● Prompt
In the listing below, find each line that holds "pose" and list it.

● Material provided
------------------------

(* ===== verification/ConfigWellFormed.v ===== *)
(** * A configuration without violations is well formed (internal/versioning/validation.go)

    The search for circular compensations ends and finds a cycle exactly when there is
    one; with the loops of ConfigValidation, nothing is reported exactly for the
    configurations that are well formed. *)

From Stdlib Require Import Ascii String ZArith Lia.
From stdpp Require Import base list strings gmap sets relations.
From S2P Require Import Prelude ApprovalExpr RetryPolicy CaseConfig SqlTx Schema Outbox ConfigValidation.

Open Scope Z_scope.
Open Scope go_scope.

(** ** Chains of compensations *)

Section Search.
Context (graph : gmap string string).

Definition step (x y : string) : Prop := graph !! x = Some y.
(** What compensates is named. *)
Context (Hnamed : ∀ x y, step x y → TrimSpace y ≠ ""%string).

(** The nodes the search has not seen. *)
Definition unseen (state : gmap string Z) : nat := size (dom graph ∖ dom state).

Lemma unseen_mark state x v :
  x ∈ dom graph → state !! x = None → (S (unseen (<[x := v]> state)) <= unseen state)%nat.
Proof.
  intros Hx Hs. unfold unseen. rewrite dom_insert_L. apply not_elem_of_dom in Hs.
  replace (dom graph ∖ ({[x]} ∪ dom state)) with ((dom graph ∖ dom state) ∖ {[x]}) by set_solver.
  rewrite size_difference by set_solver. rewrite size_singleton.
  assert (size ({[x]} : gset string) <= size (dom graph ∖ dom state))%nat as H.
  { apply subseteq_size. set_solver. }
  rewrite size_singleton in H. lia.
Qed.

Lemma unseen_grow state state' : dom state ⊆ dom state' → (unseen state' <= unseen state)%nat.
Proof. intros H. unfold unseen. apply subseteq_size. set_solver. Qed.

(** Nodes are on the path (1) or done (2). *)
Definition on_path (state : gmap string Z) (x : string) : Prop := state !! x = Some 1.
Definition states_ok (state : gmap string Z) : Prop :=
  ∀ x v, state !! x = Some v → v = 1 ∨ v = 2.
(** The chain from a node ends. *)
Definition ends : string → Prop := Acc (λ y x, step x y).

(** A visit: it ends, marks the node and what follows it as done, and keeps the path; when
    it reports nothing, the chains from the nodes that are done end; when it reports
    something, there is a cycle. *)
Lemma visit_spec fuel : ∀ node state path vs,
  states_ok state → (unseen state < fuel)%nat →
  ∃ state' extra, visit fuel graph node (state, path, vs) = Some (state', path, vs ++ extra) ∧
    states_ok state' ∧ dom state ⊆ dom state' ∧
    (∀ x, on_path state' x ↔ on_path state x) ∧ node ∈ dom state' ∧
    (extra = [] → ¬ on_path state node ∧
       ((∀ x, state !! x = Some 2 → ends x) → ∀ x, state' !! x = Some 2 → ends x)) ∧
    (extra ≠ [] → (∀ x, on_path state x → tc step x node) → ∃ x, tc step x x).
Proof.
  induction fuel as [|fuel IH]; intros node state path vs Hok Hfuel; [lia|].
  cbn [visit]. destruct (state !! node) as [v|] eqn:E.
  { apply elem_of_dom_2 in E as Hd. destruct (Hok node v E) as [->| ->].
    - eexists state, _. split_and!; try done.
      intros _ Hp. exists node. by apply Hp.
    - exists state, []. rewrite app_nil_r. split_and!; try done. intros _. unfold on_path.
      rewrite E. naive_solver. }
  assert (Hnp : ¬ on_path state node) by (unfold on_path; by rewrite E).
  destruct (graph !! node) as [next|] eqn:Eg; cycle 1.
  { eexists _, []. rewrite app_nil_r, removelast_last. split_and!; [done| | | | | |done].
    - intros x v H. destruct (decide (x = node)) as [->|Hx].
      + rewrite lookup_insert in H. rewrite decide_True in H by done. naive_solver.
      + rewrite lookup_insert_ne, lookup_insert_ne in H by done. eauto.
    - rewrite !dom_insert_L. set_solver.
    - intros x. unfold on_path. destruct (decide (x = node)) as [->|Hx].
      + rewrite lookup_insert, decide_True by done. by rewrite E.
      + by rewrite !lookup_insert_ne by done.
    - rewrite !dom_insert_L. set_solver.
    - intros _. split; [done|]. intros Hends x H. destruct (decide (x = node)) as [->|Hx].
      + constructor. intros y Hy. unfold step in Hy. by rewrite Eg in Hy.
      + rewrite !lookup_insert_ne in H by done. auto. }
  assert (TrimSpace next =?s "" = false) as -> by (apply String.eqb_neq; by eapply Hnamed).
  apply elem_of_dom_2 in Eg as Hdom.
  destruct (IH next (<[node := 1]> state) (path ++ [node]) vs)
    as (state' & extra & -> & Hok' & Hgrow & Hpath & Hnext & Hnone & Hsome).
  { intros x v H. destruct (decide (x = node)) as [->|Hx].
    - rewrite lookup_insert, decide_True in H by done. naive_solver.
    - rewrite lookup_insert_ne in H by done. eauto. }
  { pose proof (unseen_mark state node 1 Hdom E). lia. }
  eexists _, extra. split; [by rewrite removelast_last|].
  rewrite dom_insert_L in Hgrow. split_and!.
  - intros x v H. destruct (decide (x = node)) as [->|Hx].
    + rewrite lookup_insert, decide_True in H by done. naive_solver.
    + rewrite lookup_insert_ne in H by done. eauto.
  - rewrite dom_insert_L. set_solver.
  - intros x. unfold on_path. destruct (decide (x = node)) as [->|Hx].
    + rewrite lookup_insert, decide_True by done. by rewrite E.
    + rewrite lookup_insert_ne by done. rewrite (Hpath x). unfold on_path.
      by rewrite lookup_insert_ne by done.
  - rewrite dom_insert_L. set_solver.
  - intros ->. destruct (Hnone eq_refl) as [Hn2 Hends]. split; [done|]. intros H x Hx.
    assert (Hall : ∀ y, state' !! y = Some 2 → ends y).
    { apply Hends. intros y Hy. destruct (decide (y = node)) as [->|Hne].
      - rewrite lookup_insert, decide_True in Hy by done. done.
      - rewrite lookup_insert_ne in Hy by done. auto. }
    destruct (decide (x = node)) as [->|Hne].
    + constructor. intros y Hy. unfold step in Hy. rewrite Eg in Hy. injection Hy as <-.
      apply Hall. apply elem_of_dom in Hnext as [v Hv]. destruct (Hok' _ _ Hv) as [->| ->]; [|done].
      exfalso. apply Hn2. by apply Hpath.
    + rewrite lookup_insert_ne in Hx by done. auto.
  - intros He Hp. apply (Hsome He). intros x Hx. destruct (decide (x = node)) as [->|Hne].
    + by apply tc_once.
    + apply tc_r with node; [|done]. apply Hp. unfold on_path in *.
      by rewrite lookup_insert_ne in Hx by done.
Qed.

Lemma cycle_endless x : tc step x x → ¬ ends x.
Proof.
  intros Hc He. induction He as [x _ IH].
  assert (∃ y, step x y ∧ tc step y y) as (y & Hy & Hcy).
  { inversion Hc as [? ? H|? y ? H1 H2]; subst; [by exists x|]. exists y. split; [done|].
    by apply tc_r with x. }
  by apply (IH y).
Qed.

Lemma visit_all_spec fuel nodes : ∀ state vs,
  states_ok state → (∀ x, ¬ on_path state x) → (unseen state < fuel)%nat →
  ∃ state' extra, visit_all fuel graph nodes (state, [], vs) = Some (state', [], vs ++ extra) ∧
    states_ok state' ∧ (∀ x, ¬ on_path state' x) ∧ dom state ⊆ dom state' ∧
    (∀ x, x ∈ nodes → x ∈ dom state') ∧
    (extra = [] → (∀ x, state !! x = Some 2 → ends x) → ∀ x, state' !! x = Some 2 → ends x) ∧
    (extra ≠ [] → ∃ x, tc step x x).
Proof.
  induction nodes as [|node nodes IH]; intros state vs Hok Hpath Hfuel; cbn [visit_all].
  { exists state, []. rewrite app_nil_r. split_and!; try done. intros x Hx. by apply elem_of_nil in Hx. }
  cbn [fst]. destruct (state !! node) as [v|] eqn:E.
  { assert (v = 2) as ->.
    { destruct (Hok _ _ E) as [Hv|Hv]; [|exact Hv]. exfalso. apply (Hpath node).
      unfold on_path. rewrite E, Hv. reflexivity. }
    destruct (IH state vs Hok Hpath Hfuel) as (state' & extra & H1 & H2 & H3 & H4 & H5 & H6 & H7).
    exists state', extra. refine (conj H1 (conj H2 (conj H3 (conj H4 (conj _ (conj H6 H7)))))).
    intros x [->|Hx]%elem_of_cons; [|auto]. apply H4. by apply elem_of_dom_2 in E. }
  destruct (visit_spec fuel node state [] vs Hok Hfuel)
    as (state1 & extra1 & -> & A1 & A2 & A3 & A4 & A5 & A6).
  destruct (IH state1 (vs ++ extra1)) as (state' & extra & H1 & H2 & H3 & H4 & H5 & H6 & H7).
  { done. }
  { intros x Hx. apply A3 in Hx. by apply (Hpath x). }
  { pose proof (unseen_grow _ _ A2). lia. }
  exists state', (extra1 ++ extra). rewrite H1, (assoc_L (++)).
  refine (conj eq_refl (conj H2 (conj H3 (conj _ (conj _ (conj _ _)))))).
  - set_solver.
  - intros x [->|Hx]%elem_of_cons; auto.
  - intros [-> ->]%app_eq_nil Hs. apply (H6 eq_refl). by apply (A5 eq_refl).
  - intros Hne. destruct extra1 as [|v l]; [by apply H7|]. apply A6; [done|].
    intros x Hx. by destruct (Hpath x).
Qed.

(** The search ends, in whatever order it takes the nodes, and reports something exactly
    when following compensations does not end. *)
Theorem cycle_search nodes :
  (∀ x, x ∈ dom graph → x ∈ nodes) →
  ∃ vs, validateCompensatingCycle graph nodes = Some vs ∧
        (vs = [] ↔ well_founded (λ y x, step x y)).
Proof.
  intros Hn. unfold validateCompensatingCycle.
  destruct (visit_all_spec (S (size graph)) nodes ∅ []) as (state & vs & -> & H1 & H2 & _ & H3 & H4 & H5).
  { intros x v H. by rewrite lookup_empty in H. }
  { intros x H. unfold on_path in H. by rewrite lookup_empty in H. }
  { unfold unseen. rewrite dom_empty_L, difference_empty_L, size_dom. lia. }
  exists vs. split; [done|]. split.
  - intros Hvs x. destruct (graph !! x) as [y|] eqn:E.
    + apply (H4 Hvs); [intros z Hz; by rewrite lookup_empty in Hz|].
      apply elem_of_dom_2 in E. apply Hn, H3, elem_of_dom in E as [v Hv].
      destruct (H1 _ _ Hv) as [->| ->]; [exfalso; exact (H2 x Hv)|exact Hv].
    + constructor. intros y Hy. unfold step in Hy. by rewrite E in Hy.
  - intros Hwf. destruct vs as [|v vs]; [done|]. destruct H5 as [x Hx]; [done|].
    by destruct (cycle_endless x Hx (Hwf x)).
Qed.
End Search.

(** ** The graph of compensations *)

Lemma fold_entry tds : ∀ m,
  NoDup (map code_of_task tds) → (∀ td, td ∈ tds → code_of_task td ≠ ""%string) →
  ∀ x y, fold_left (λ m td, entry td m) tds m !! x = Some y ↔
    compensates tds x y ∨ (m !! x = Some y ∧ ¬ ∃ z, compensates tds x z).
Proof.
  induction tds as [|td tds IH]; intros m Hn Hne x y.
  { cbn. unfold compensates. setoid_rewrite elem_of_nil. naive_solver. }
  cbn [fold_left map] in *. apply NoDup_cons in Hn as [Hnew Hn].
  rewrite IH; [|done|intros; apply Hne; by right].
  assert (Hc : code_of_task td ≠ ""%string) by (apply Hne; by left).
  assert (Hown : ∀ z, compensates (td :: tds) x z ↔
    (code_of_task td = x ∧ compensation_of td = z ∧ z ≠ ""%string) ∨ compensates tds x z).
  { intros z. unfold compensates. setoid_rewrite elem_of_cons. naive_solver. }
  assert (Hdis : code_of_task td = x → ∀ z, ¬ compensates tds x z).
  { intros <- z (td' & Hin & E & _). apply Hnew. rewrite <- E. by apply list_elem_of_In, in_map, list_elem_of_In. }
  setoid_rewrite Hown. unfold entry. apply String.eqb_neq in Hc as ->. rewrite andb_true_r.
  destruct (String.eqb_spec (compensation_of td) "") as [Ec|Ec]; cbn [negb].
  - rewrite Ec. naive_solver.
  - destruct (decide (code_of_task td = x)) as [Ex|Ex].
    + specialize (Hdis Ex). rewrite Ex, lookup_insert, decide_True by done. naive_solver.
    + rewrite lookup_insert_ne by done. naive_solver.
Qed.

Lemma compensating_graph tds :
  distinct_codes (map code_of_task tds) → ∀ x y,
  fold_left (λ m td, entry td m) tds ∅ !! x = Some y ↔ compensates tds x y.
Proof.
  intros [Hne Hn] x y. rewrite fold_entry; [|done|].
  - rewrite lookup_empty. naive_solver.
  - intros td Htd. apply Hne. by apply list_elem_of_In, in_map, list_elem_of_In.
Qed.

Lemma fold_named tds : ∀ m,
  (∀ x y, m !! x = Some y → TrimSpace y ≠ ""%string) →
  ∀ x y, fold_left (λ m td, entry td m) tds m !! x = Some y → TrimSpace y ≠ ""%string.
Proof.
  induction tds as [|td tds IH]; intros m Hm; cbn [fold_left]; [done|]. apply IH.
  intros x y. unfold entry.
  destruct (String.eqb_spec (compensation_of td) "") as [E|E]; cbn [negb andb]; [apply Hm|].
  destruct (negb _); [|apply Hm]. destruct (decide (code_of_task td = x)) as [<-|Hx].
  - rewrite lookup_insert, decide_True by done. intros [= <-]. unfold compensation_of in *.
    by rewrite TrimSpace_idem.
  - rewrite lookup_insert_ne by done. apply Hm.
Qed.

------------------------

● Output below
  { pose proof (unseen_mark state node 1 Hdom E). lia. }
  { pose proof (unseen_grow _ _ A2). lia. }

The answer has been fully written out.